**INSTRUCTIONS FOR THE TASK**
Reprint every entry, character for character.

┏━━

(** C4. The ball radius factor is 0 at [t = 0], rises linearly to exactly 1
    at [t = 5], is exactly 1 on [[5, 40]], decreases linearly on (40, 45)
    and tends to 0 as [t] approaches 45. *)
Theorem holdingPhase_envelope :
  holdingPhase 0 = 0 /\
  (forall t : R, 0 <= t < 5 -> holdingPhase t = t / 5) /\
  holdingPhase 5 = 1 /\
  (forall t : R, 5 <= t <= 40 -> holdingPhase t = 1) /\
  (forall t : R, 40 < t < 45 -> holdingPhase t = 1 - (t - 40) / 5) /\
  (forall eps : R, 0 < eps ->
     exists delta : R, 0 < delta /\
       forall t : R, 45 - delta < t < 45 -> Rabs (holdingPhase t) < eps).
Proof.
  assert (Hrise : forall t : R, 0 <= t < 5 -> holdingPhase t = t / 5).
  { intros t Ht. unfold holdingPhase. rewrite ltb_true by lra.
    apply clamp_inside. lra. }
  assert (Hhold : forall t : R, 5 <= t <= 40 -> holdingPhase t = 1).
  { intros t Ht. unfold holdingPhase. rewrite ltb_false by lra.
    destruct (Rlt_dec t 40) as [H40 | H40].
    - rewrite ltb_true by lra. reflexivity.
    - rewrite ltb_false by lra. apply clamp_above; lra. }
  assert (Hfall : forall t : R, 40 < t < 45 -> holdingPhase t = 1 - (t - 40) / 5).
  { intros t Ht. unfold holdingPhase. rewrite !ltb_false by lra.
    apply clamp_inside. lra. }
  repeat split.
  - rewrite Hrise by lra. lra.
  - exact Hrise.
  - apply Hhold. lra.
  - exact Hhold.
  - exact Hfall.
  - intros eps Heps.
    exists (Rmin 5 (5 * eps)). split.
    + apply Rmin_glb_lt; lra.
    + intros t [Ht1 Ht2].
      assert (Hd1 : Rmin 5 (5 * eps) <= 5) by apply Rmin_l.
      assert (Hd2 : Rmin 5 (5 * eps) <= 5 * eps) by apply Rmin_r.
      rewrite Hfall by lra.
      apply Rabs_def1; lra.
Qed.
Lemma sort_by_perm (l : list A) : Permutation (sort_by le l) l.
Proof.
  induction l as [|x t IH]; simpl; [constructor|].
  rewrite insert_perm. now constructor.
Qed.

Lemma sort_by_In (x : A) (l : list A) : In x (sort_by le l) <-> In x l.
Proof.
  split; apply Permutation_in; [|symmetry]; apply sort_by_perm.
Qed.

Lemma sort_by_NoDup (l : list A) : NoDup l -> NoDup (sort_by le l).
Proof.
  apply Permutation_NoDup. symmetry. apply sort_by_perm.
Qed.

Lemma sort_by_Forall (P : A -> Prop) (l : list A) :
  Forall P l -> Forall P (sort_by le l).
Proof.
  apply Permutation_Forall. symmetry. apply sort_by_perm.
Qed.

Section Order.
(** The order need only be total and transitive on the values that are
    sorted (for floats: away from NaN). *)
Variable dom : A -> Prop.
Hypothesis le_total :
  forall a b, dom a -> dom b -> le a b = false -> le b a = true.
Hypothesis le_trans :
  forall a b c, dom a -> dom b -> dom c ->
                le a b = true -> le b c = true -> le a c = true.

Lemma insert_sorted (x : A) (l : list A) :
  dom x -> Forall dom l ->
  StronglySorted (fun a b => le a b = true) l ->
  StronglySorted (fun a b => le a b = true) (insert le x l).
Proof.
  intros Hx Hl Hs. induction Hs as [|y t Hs IH Hy]; simpl.
  - repeat constructor.
  - inversion Hl as [|? ? Hdy Hdt]; subst.
    destruct (le x y) eqn:E.
    + constructor; [now constructor|].
      constructor; [exact E|].
      rewrite Forall_forall in *. intros z Hz.
      apply (le_trans x y z); auto.
    + constructor; [now apply IH|].
      assert (Hp : Permutation (x :: t) (insert le x t))
        by (symmetry; apply insert_perm).
      apply (Permutation_Forall Hp).
      constructor; [now apply le_total | exact Hy].
Qed.
(** * Erebus cognitive runtime: a shallow embedding of the Go core

    The development follows the Go packages of
    [backend/internal/cognitive]: [atomspace] (atoms and the indexed
    store), [sharding] (the shard manager), [inference] (rules and the
    fixpoint driver), [agents] (agents and their scheduler), [pipeline]
    and the [cognitive] facade.

    Conventions of the embedding.
    - Go [int], [int64] are [Z]; [int16] is a [Z] whose wrap-around is
      written out with [wrap16]; [uint64] and [uint32] values are a [Z]
      reduced with [Z.land] or [mod].
    - [float64] is Rocq's primitive binary64 [float]: multiplication and
      comparison are the IEEE operations the Go code executes.
    - Go maps are [gmap]s.  The order in which Go ranges over a map, and
      the order in which goroutines deliver their answers, is not fixed
      by the language: every function that depends on such an order takes
      it as an explicit argument (an [Order], or a [Sched] for the
      inference driver) and theorems quantify over it.
    - Atoms are handled by pointer in Go.  A store keeps the atom
      objects it references in [cells]; its maps hold indices into
      [cells], so the three maps that hold one pointer alias one cell.
    - Mutexes, channels and worker pools serialise the operations; the
      embedding is the sequential behaviour of one operation at a time.
      Wall-clock fields ([CreatedAt], [UpdatedAt], [LastUsed], [LastRun],
      [TotalTime]) are left out: no function reads them back. *)

From Stdlib Require Import ZArith String Ascii List Lia Permutation Sorted.
From Stdlib Require Import PrimFloat SpecFloat FloatOps Uint63 DecimalString.
From stdpp Require Import gmap strings list.
Import ListNotations.

Set Warnings "-inexact-float,-register-all,-abstract-large-number".
Open Scope Z_scope.

(* ===================================================================== *)
(** * Library code used by the repository                                *)
(* ===================================================================== *)

(** [crypto/sha256] (FIPS 180-4) on byte strings, with the lower-case
    hexadecimal rendering of [fmt.Sprintf("%x", ...)]. *)
Module Sha256.
Lemma grows_try_catch {A : Type} (m : comp A) (handler : error -> comp A) :
  grows m -> (forall e, grows (handler e)) -> grows (try_catch m handler).
Proof.
  intros Hm Hh h r h' H. unfold try_catch in H.
  destruct (m h) as [[a|e|] h1] eqn:E; specialize (Hm _ _ _ E).
  - now injection H as <- <-.
  - eapply extends_trans; [exact Hm|]. eapply Hh, H.
  - now injection H as <- <-.
Qed.

Lemma grows_new_object (o : object) : grows (new_object o).
Proof. intros h r h' H. injection H as <- <-. apply extends_alloc. Qed.

(** A choice that reads the store. *)
Lemma grows_read {A : Type} (m : heap -> comp A) :
  (forall h0, grows (m h0)) -> grows (fun h => m h h).
Proof. intros Hm h r h' H. eapply Hm, H. Qed.

(** Writing a property of the object allocated last replaces that object. *)
Lemma store_prop_last (h : heap) (o : object) (key : string) (v : value) :
  exists o', snd (store_prop (length h) key v (h ++ [o])) = h ++ [o'].
Proof.
  unfold store_prop. rewrite list_lookup_middle by reflexivity.
  destruct o as [elems|props]; cbn [snd]; [now exists (OArray elems)|].
  exists (OObject (set_prop key v props)).
  rewrite insert_app_r_alt by lia. now rewrite Nat.sub_diag.
Qed.

Create HintDb store.
#[local] Hint Resolve grows_ret grows_throw grows_cbind grows_try_catch grows_new_object
  grows_pure extends_refl : store.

┗━━

**PROBLEM SOLUTION**
(** C4. The ball radius factor is 0 at [t = 0], rises linearly to exactly 1
    at [t = 5], is exactly 1 on [[5, 40]], decreases linearly on (40, 45)
    and tends to 0 as [t] approaches 45. *)
Theorem holdingPhase_envelope :
  holdingPhase 0 = 0 /\
  (forall t : R, 0 <= t < 5 -> holdingPhase t = t / 5) /\
  holdingPhase 5 = 1 /\
  (forall t : R, 5 <= t <= 40 -> holdingPhase t = 1) /\
  (forall t : R, 40 < t < 45 -> holdingPhase t = 1 - (t - 40) / 5) /\
  (forall eps : R, 0 < eps ->
     exists delta : R, 0 < delta /\
       forall t : R, 45 - delta < t < 45 -> Rabs (holdingPhase t) < eps).
Proof.
  assert (Hrise : forall t : R, 0 <= t < 5 -> holdingPhase t = t / 5).
  { intros t Ht. unfold holdingPhase. rewrite ltb_true by lra.
    apply clamp_inside. lra. }
  assert (Hhold : forall t : R, 5 <= t <= 40 -> holdingPhase t = 1).
  { intros t Ht. unfold holdingPhase. rewrite ltb_false by lra.
    destruct (Rlt_dec t 40) as [H40 | H40].
    - rewrite ltb_true by lra. reflexivity.
    - rewrite ltb_false by lra. apply clamp_above; lra. }
  assert (Hfall : forall t : R, 40 < t < 45 -> holdingPhase t = 1 - (t - 40) / 5).
  { intros t Ht. unfold holdingPhase. rewrite !ltb_false by lra.
    apply clamp_inside. lra. }
  repeat split.
  - rewrite Hrise by lra. lra.
  - exact Hrise.
  - apply Hhold. lra.
  - exact Hhold.
  - exact Hfall.
  - intros eps Heps.
    exists (Rmin 5 (5 * eps)). split.
    + apply Rmin_glb_lt; lra.
    + intros t [Ht1 Ht2].
      assert (Hd1 : Rmin 5 (5 * eps) <= 5) by apply Rmin_l.
      assert (Hd2 : Rmin 5 (5 * eps) <= 5 * eps) by apply Rmin_r.
      rewrite Hfall by lra.
      apply Rabs_def1; lra.
Qed.
Lemma sort_by_perm (l : list A) : Permutation (sort_by le l) l.
Proof.
  induction l as [|x t IH]; simpl; [constructor|].
  rewrite insert_perm. now constructor.
Qed.

Lemma sort_by_In (x : A) (l : list A) : In x (sort_by le l) <-> In x l.
Proof.
  split; apply Permutation_in; [|symmetry]; apply sort_by_perm.
Qed.

Lemma sort_by_NoDup (l : list A) : NoDup l -> NoDup (sort_by le l).
Proof.
  apply Permutation_NoDup. symmetry. apply sort_by_perm.
Qed.

Lemma sort_by_Forall (P : A -> Prop) (l : list A) :
  Forall P l -> Forall P (sort_by le l).
Proof.
  apply Permutation_Forall. symmetry. apply sort_by_perm.
Qed.

Section Order.
(** The order need only be total and transitive on the values that are
    sorted (for floats: away from NaN). *)
Variable dom : A -> Prop.
Hypothesis le_total :
  forall a b, dom a -> dom b -> le a b = false -> le b a = true.
Hypothesis le_trans :
  forall a b c, dom a -> dom b -> dom c ->
                le a b = true -> le b c = true -> le a c = true.

Lemma insert_sorted (x : A) (l : list A) :
  dom x -> Forall dom l ->
  StronglySorted (fun a b => le a b = true) l ->
  StronglySorted (fun a b => le a b = true) (insert le x l).
Proof.
  intros Hx Hl Hs. induction Hs as [|y t Hs IH Hy]; simpl.
  - repeat constructor.
  - inversion Hl as [|? ? Hdy Hdt]; subst.
    destruct (le x y) eqn:E.
    + constructor; [now constructor|].
      constructor; [exact E|].
      rewrite Forall_forall in *. intros z Hz.
      apply (le_trans x y z); auto.
    + constructor; [now apply IH|].
      assert (Hp : Permutation (x :: t) (insert le x t))
        by (symmetry; apply insert_perm).
      apply (Permutation_Forall Hp).
      constructor; [now apply le_total | exact Hy].
Qed.
(** * Erebus cognitive runtime: a shallow embedding of the Go core

    The development follows the Go packages of
    [backend/internal/cognitive]: [atomspace] (atoms and the indexed
    store), [sharding] (the shard manager), [inference] (rules and the
    fixpoint driver), [agents] (agents and their scheduler), [pipeline]
    and the [cognitive] facade.

    Conventions of the embedding.
    - Go [int], [int64] are [Z]; [int16] is a [Z] whose wrap-around is
      written out with [wrap16]; [uint64] and [uint32] values are a [Z]
      reduced with [Z.land] or [mod].
    - [float64] is Rocq's primitive binary64 [float]: multiplication and
      comparison are the IEEE operations the Go code executes.
    - Go maps are [gmap]s.  The order in which Go ranges over a map, and
      the order in which goroutines deliver their answers, is not fixed
      by the language: every function that depends on such an order takes
      it as an explicit argument (an [Order], or a [Sched] for the
      inference driver) and theorems quantify over it.
    - Atoms are handled by pointer in Go.  A store keeps the atom
      objects it references in [cells]; its maps hold indices into
      [cells], so the three maps that hold one pointer alias one cell.
    - Mutexes, channels and worker pools serialise the operations; the
      embedding is the sequential behaviour of one operation at a time.
      Wall-clock fields ([CreatedAt], [UpdatedAt], [LastUsed], [LastRun],
      [TotalTime]) are left out: no function reads them back. *)

From Stdlib Require Import ZArith String Ascii List Lia Permutation Sorted.
From Stdlib Require Import PrimFloat SpecFloat FloatOps Uint63 DecimalString.
From stdpp Require Import gmap strings list.
Import ListNotations.

Set Warnings "-inexact-float,-register-all,-abstract-large-number".
Open Scope Z_scope.

(* ===================================================================== *)
(** * Library code used by the repository                                *)
(* ===================================================================== *)

(** [crypto/sha256] (FIPS 180-4) on byte strings, with the lower-case
    hexadecimal rendering of [fmt.Sprintf("%x", ...)]. *)
Module Sha256.
Lemma grows_try_catch {A : Type} (m : comp A) (handler : error -> comp A) :
  grows m -> (forall e, grows (handler e)) -> grows (try_catch m handler).
Proof.
  intros Hm Hh h r h' H. unfold try_catch in H.
  destruct (m h) as [[a|e|] h1] eqn:E; specialize (Hm _ _ _ E).
  - now injection H as <- <-.
  - eapply extends_trans; [exact Hm|]. eapply Hh, H.
  - now injection H as <- <-.
Qed.

Lemma grows_new_object (o : object) : grows (new_object o).
Proof. intros h r h' H. injection H as <- <-. apply extends_alloc. Qed.

(** A choice that reads the store. *)
Lemma grows_read {A : Type} (m : heap -> comp A) :
  (forall h0, grows (m h0)) -> grows (fun h => m h h).
Proof. intros Hm h r h' H. eapply Hm, H. Qed.

(** Writing a property of the object allocated last replaces that object. *)
Lemma store_prop_last (h : heap) (o : object) (key : string) (v : value) :
  exists o', snd (store_prop (length h) key v (h ++ [o])) = h ++ [o'].
Proof.
  unfold store_prop. rewrite list_lookup_middle by reflexivity.
  destruct o as [elems|props]; cbn [snd]; [now exists (OArray elems)|].
  exists (OObject (set_prop key v props)).
  rewrite insert_app_r_alt by lia. now rewrite Nat.sub_diag.
Qed.

Create HintDb store.
#[local] Hint Resolve grows_ret grows_throw grows_cbind grows_try_catch grows_new_object
  grows_pure extends_refl : store.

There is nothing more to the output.